(* ===== verification/Threads.v ===== *)
(** * src/gossiper.hpp with several threads

    [THREAD_NUM] threads run the handlers of one [io_service]. The mutexes and the
    atomics make each access to the shared members indivisible; between two of
    them another thread may run. Here a handler is a sequence of such accesses.
    The suspicions are objects: the table and the threads that work on one share it
    by its reference count, and confirm it under its own mutex. With one thread the
    handlers are those of Gossiper.v. *)
From stdpp Require Import relations.
From S2P Require Import Prelude Utils Node Broadcast Suspicion Messages Pools.
From S2P Require Gossiper.
From S2P Require Import Gossiper Membership Reports.
Local Open Scope Z_scope.

(** ** The shared state *)

(** A [suspicion] behind a [shared_ptr]: the object, the number of pointers to it,
    and whether its mutex [mtx_] is taken. *)
Record object := mkObject { value : suspicion; refs : nat; mtx_ : bool }.

(** [gos]: the gossiper's members but for [suspicions_] and [posted_], which are
    the table of pointers and the handlers that are ready to run, each with the
    object it was started for. Objects are numbered in the order of creation. *)
Record world := mkWorld {
  gos : gossiper;
  table : gmap string nat;
  heap : gmap nat object;
  created : nat;
  ready : list (nat * sus_ref)
}.

Definition set_gos (g : gossiper) (w : world) : world :=
  mkWorld g (table w) (heap w) (created w) (ready w).
Definition set_table (t : gmap string nat) (w : world) : world :=
  mkWorld (gos w) t (heap w) (created w) (ready w).
Definition set_heap (h : gmap nat object) (w : world) : world :=
  mkWorld (gos w) (table w) h (created w) (ready w).
Definition set_ready (l : list (nat * sus_ref)) (w : world) : world :=
  mkWorld (gos w) (table w) (heap w) (created w) l.

(** An access to the other members. *)
Definition on {A} (m : M gossiper A) : M world A := fun w =>
  match m (gos w) with Ok (a, g) => Ok (a, set_gos g w) | Crash f => Crash f end.

(** The read of one member. *)
Definition read {A} (member : gossiper -> A) : thread world A :=
  atomically (g ← on get; mret (member g)).

(** ** The pointers *)

(** What a pointer points to. *)
Definition deref_object (i : nat) : M world object := fun w =>
  match heap w !! i with Some o => Ok (o, w) | None => Crash LifetimeEnded end.

Definition set_object (i : nat) (o : object) : M world unit :=
  w ← get; modify (set_heap (<[i := o]> (heap w))).

Definition make_ready (l : list (nat * sus_ref)) : M world unit :=
  w ← get; modify (set_ready (ready w ++ l)).

(** One pointer less; the last one destroys the object, whose destructor cancels. *)
Definition release (i : nat) : M world unit :=
  o ← deref_object i;
  match refs o with
  | 0%nat | 1%nat =>
    w ← get;
    modify (set_heap (delete i (heap w))) ;;
    make_ready ((fun r => (i, r)) <$> suspicion_destroy (value o))
  | S n => set_object i (mkObject (value o) n (mtx_ o))
  end.

(** [getSuspicion], under [suspicion_lock_]: a pointer more, or null. *)
Definition getSuspicion (node_name : string) : M world (option nat) :=
  w ← get;
  match table w !! node_name with
  | None => mret None
  | Some i =>
    o ← deref_object i;
    set_object i (mkObject (value o) (S (refs o)) (mtx_ o)) ;;
    mret (Some i)
  end.

(** [suspicions_.erase(name)], under [suspicion_lock_]. *)
Definition eraseSuspicion (node_name : string) : M world unit :=
  w ← get;
  match table w !! node_name with
  | None => mret tt
  | Some i => modify (set_table (delete node_name (table w))) ;; release i
  end.

(** The end of [suspectNode], under [suspicion_lock_]: unless another thread was
    faster, a new object, to which the table and the local variable [sus] point. *)
Definition addSuspicion (node_name : string) (convict : sus_ref) : M world (option nat) :=
  w ← get;
  match table w !! node_name with
  | Some _ => mret None
  | None =>
    s ← lift (suspicion_new (node_num_ (gos w)) convict);
    let i := created w in
    modify (fun w => mkWorld (gos w) (<[node_name := i]> (table w))
      (<[i := mkObject s 2 false]> (heap w)) (S i) (ready w)) ;;
    mret (Some i)
  end.

(** [mtx_.lock()] waits until the mutex is free. *)
Definition mutex_free (i : nat) (w : world) : bool :=
  match heap w !! i with Some o => negb (mtx_ o) | None => true end.

Definition lock (i : nat) : M world unit :=
  o ← deref_object i; set_object i (mkObject (value o) (refs o) true).
Definition unlock (i : nat) : M world unit :=
  o ← deref_object i; set_object i (mkObject (value o) (refs o) false).

(** [Confirm], up to the call of [convict_]: the reference to convict by, if there
    are enough confirmations. *)
Definition confirm (i : nat) (from : string) : M world (option sus_ref) :=
  o ← deref_object i;
  let '(confirmed, s, handlers) := Confirm from (value o) in
  set_object i (mkObject s (refs o) (mtx_ o)) ;;
  make_ready ((fun r => (i, r)) <$> handlers) ;;
  mret (if (confirmed : bool) then Some (convict_ s) else None).

(** ** The handlers *)

Section handlers.
Context `{IterationOrder} `{!Residue}.

(** [bc_queue_.Push(state, node_num_.load())]. *)
Definition broadcast (s : node_state) : thread world unit :=
  n ← read node_num_; atomically (on (on_queue (Push s n))).

Definition fuckyou (dominant : Z) : thread world unit :=
  d ← atomically (on (nextDominant 1));
  d ← (if d <=? dominant then atomically (on (nextDominant (u64 (dominant - d + 1)))) else mret d);
  conf ← read conf_;
  broadcast (self_state conf d).

Definition aliveNode (a : node_state) (need_bc : bool) : thread world unit :=
  let alive_node_name := Name_ a in
  leaving ← read is_leaving_;
  conf ← read conf_;
  let self := bool_decide (alive_node_name = conf_Name conf) in
  if leaving && self then mret tt
  else
    known ← atomically (on (getNodeState alive_node_name));
    let state :=
      match known with
      | Some state => state
      | None => set_State STATE_DEAD (set_Dominant 0 (copy a))
      end in
    if Dominant_ a <=? Dominant_ state then mret tt
    else
      let need_notify := bool_decide (State_ state = STATE_DEAD) in
      t_when need_notify (atomically (on (addNodeState alive_node_name state))) ;;
      atomically (on (updateNodeState alive_node_name a)) ;;
      atomically (eraseSuspicion alive_node_name) ;;
      t_when need_bc (broadcast (copy a)) ;;
      t_when self (atomically (on (modify (set_dominant_ (Dominant_ a))))) ;;
      registered ← read notify_join_;
      t_when (need_notify && negb self && registered) (atomically (on (notify (Joined alive_node_name)))).

Definition deadNode (d : node_state) : thread world unit :=
  let dead_node_name := Name_ d in
  known ← atomically (on (getNodeState dead_node_name));
  match known with
  | None => mret tt
  | Some state =>
    if Dominant_ d <? Dominant_ state then mret tt
    else
      atomically (eraseSuspicion dead_node_name) ;;
      atomically (on sub_node_num) ;;
      if bool_decide (State_ state = STATE_DEAD) then mret tt
      else
        conf ← read conf_;
        leaving ← read is_leaving_;
        let self := bool_decide (dead_node_name = conf_Name conf) in
        if self && negb leaving then fuckyou (Dominant_ d)
        else
          atomically (on (updateNodeState dead_node_name d)) ;;
          atomically (on (removeNodeState dead_node_name)) ;;
          broadcast (copy d) ;;
          registered ← read notify_leave_;
          t_when (negb self && registered) (atomically (on (notify (Left dead_node_name))))
  end.

(** The conviction lambda. *)
Definition convict (r : sus_ref) : thread world unit :=
  d ← atomically (lift (deref_node r));
  deadNode (set_State STATE_DEAD d).

(** [sus->Confirm(s.From_)], and what the caller does with its answer. *)
Definition confirmSuspicion (i : nat) (s : node_state) : thread world unit :=
  await (mutex_free i) (lock i) ;;
  confirmed ← atomically (confirm i (From_ s));
  (match confirmed with Some r => convict r | None => mret tt end) ;;
  atomically (unlock i) ;;
  (match confirmed with Some _ => mret tt | None => broadcast (copy s) end) ;;
  atomically (release i).

Definition suspectNode (lives : bool) (s : node_state) : thread world unit :=
  let suspect_node_name := Name_ s in
  known ← atomically (on (getNodeState suspect_node_name));
  match known with
  | None => mret tt
  | Some state =>
    if Dominant_ s <? Dominant_ state then mret tt
    else
      sus ← atomically (getSuspicion suspect_node_name);
      match sus with
      | Some i => confirmSuspicion i s
      | None =>
        if bool_decide (State_ state <> STATE_ALIVE) then mret tt
        else
          conf ← read conf_;
          (if bool_decide (conf_Name conf = suspect_node_name)
           then fuckyou (Dominant_ s) else broadcast (copy s)) ;;
          atomically (on (updateNodeState suspect_node_name s)) ;;
          sus ← atomically (addSuspicion suspect_node_name (mkRef s lives));
          match sus with Some i => atomically (release i) | None => mret tt end
      end
  end.

(** The timer of an object is due: its handler is ready to run. *)
Definition timer_due (i : nat) : M world unit :=
  w ← get;
  match heap w !! i with
  | Some o =>
    if armed (value o) then
      set_object i (mkObject (cancel (value o)).1 (refs o) (mtx_ o)) ;;
      make_ready [(i, convict_ (value o))]
    else mret tt
  | None => mret tt
  end.

(** A thread takes the next handler that is ready. *)
Definition take_ready : M world (option (nat * sus_ref)) :=
  w ← get;
  match ready w with
  | [] => mret None
  | h :: rest => modify (set_ready rest) ;; mret (Some h)
  end.

(** The handler calls [convict_] of the object it was started for, which may be
    gone. *)
Definition call_convict (i : nat) (r : sus_ref) : M world sus_ref := fun w =>
  match heap w !! i with
  | Some o => Ok (convict_ (value o), w)
  | None => if stale_call then Ok (r, w) else Crash LifetimeEnded
  end.

Definition run_handler : thread world unit :=
  h ← atomically take_ready;
  match h with
  | None => mret tt
  | Some (i, r) => r ← atomically (call_convict i r); convict r
  end.

(** What a thread is given to do: merge a report, suspect the target of a probe
    that timed out, object to a dead alert, let a timer expire, run a handler. *)
Inductive job :=
  | Merge (need_bc : bool) (state : node_state)
  | Suspect (s : node_state)
  | Object (dominant : Z)
  | Expire (i : nat)
  | Handler.

Definition mergeReport (need_bc : bool) (state : node_state) : thread world unit :=
  match State_ state with
  | STATE_ALIVE => aliveNode state need_bc
  | STATE_SUSPECT => suspectNode false state
  | STATE_DEAD => deadNode state
  | STATE_other _ => mret tt
  end.

Definition do_job (j : job) : thread world unit :=
  match j with
  | Merge need_bc state => mergeReport need_bc state
  | Suspect s => suspectNode true s
  | Object dominant => fuckyou dominant
  | Expire i => atomically (timer_due i)
  | Handler => run_handler
  end.

Fixpoint do_jobs (l : list job) : thread world unit :=
  match l with [] => mret tt | j :: l => do_job j ;; do_jobs l end.
End handlers.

### ASSIGNMENT
Could you output, exactly and with nothing else, the lines from the start of the records through the line containing "object it was started for."?

### WRITTEN ANSWER
(* ===== verification/Threads.v ===== *)
(** * src/gossiper.hpp with several threads

    [THREAD_NUM] threads run the handlers of one [io_service]. The mutexes and the
    atomics make each access to the shared members indivisible; between two of
    them another thread may run. Here a handler is a sequence of such accesses.
    The suspicions are objects: the table and the threads that work on one share it
    by its reference count, and confirm it under its own mutex. With one thread the
    handlers are those of Gossiper.v. *)
From stdpp Require Import relations.
From S2P Require Import Prelude Utils Node Broadcast Suspicion Messages Pools.
From S2P Require Gossiper.
From S2P Require Import Gossiper Membership Reports.
Local Open Scope Z_scope.

(** ** The shared state *)

(** A [suspicion] behind a [shared_ptr]: the object, the number of pointers to it,
    and whether its mutex [mtx_] is taken. *)
Record object := mkObject { value : suspicion; refs : nat; mtx_ : bool }.

(** [gos]: the gossiper's members but for [suspicions_] and [posted_], which are
    the table of pointers and the handlers that are ready to run, each with the
    object it was started for. Objects are numbered in the order of creation. *)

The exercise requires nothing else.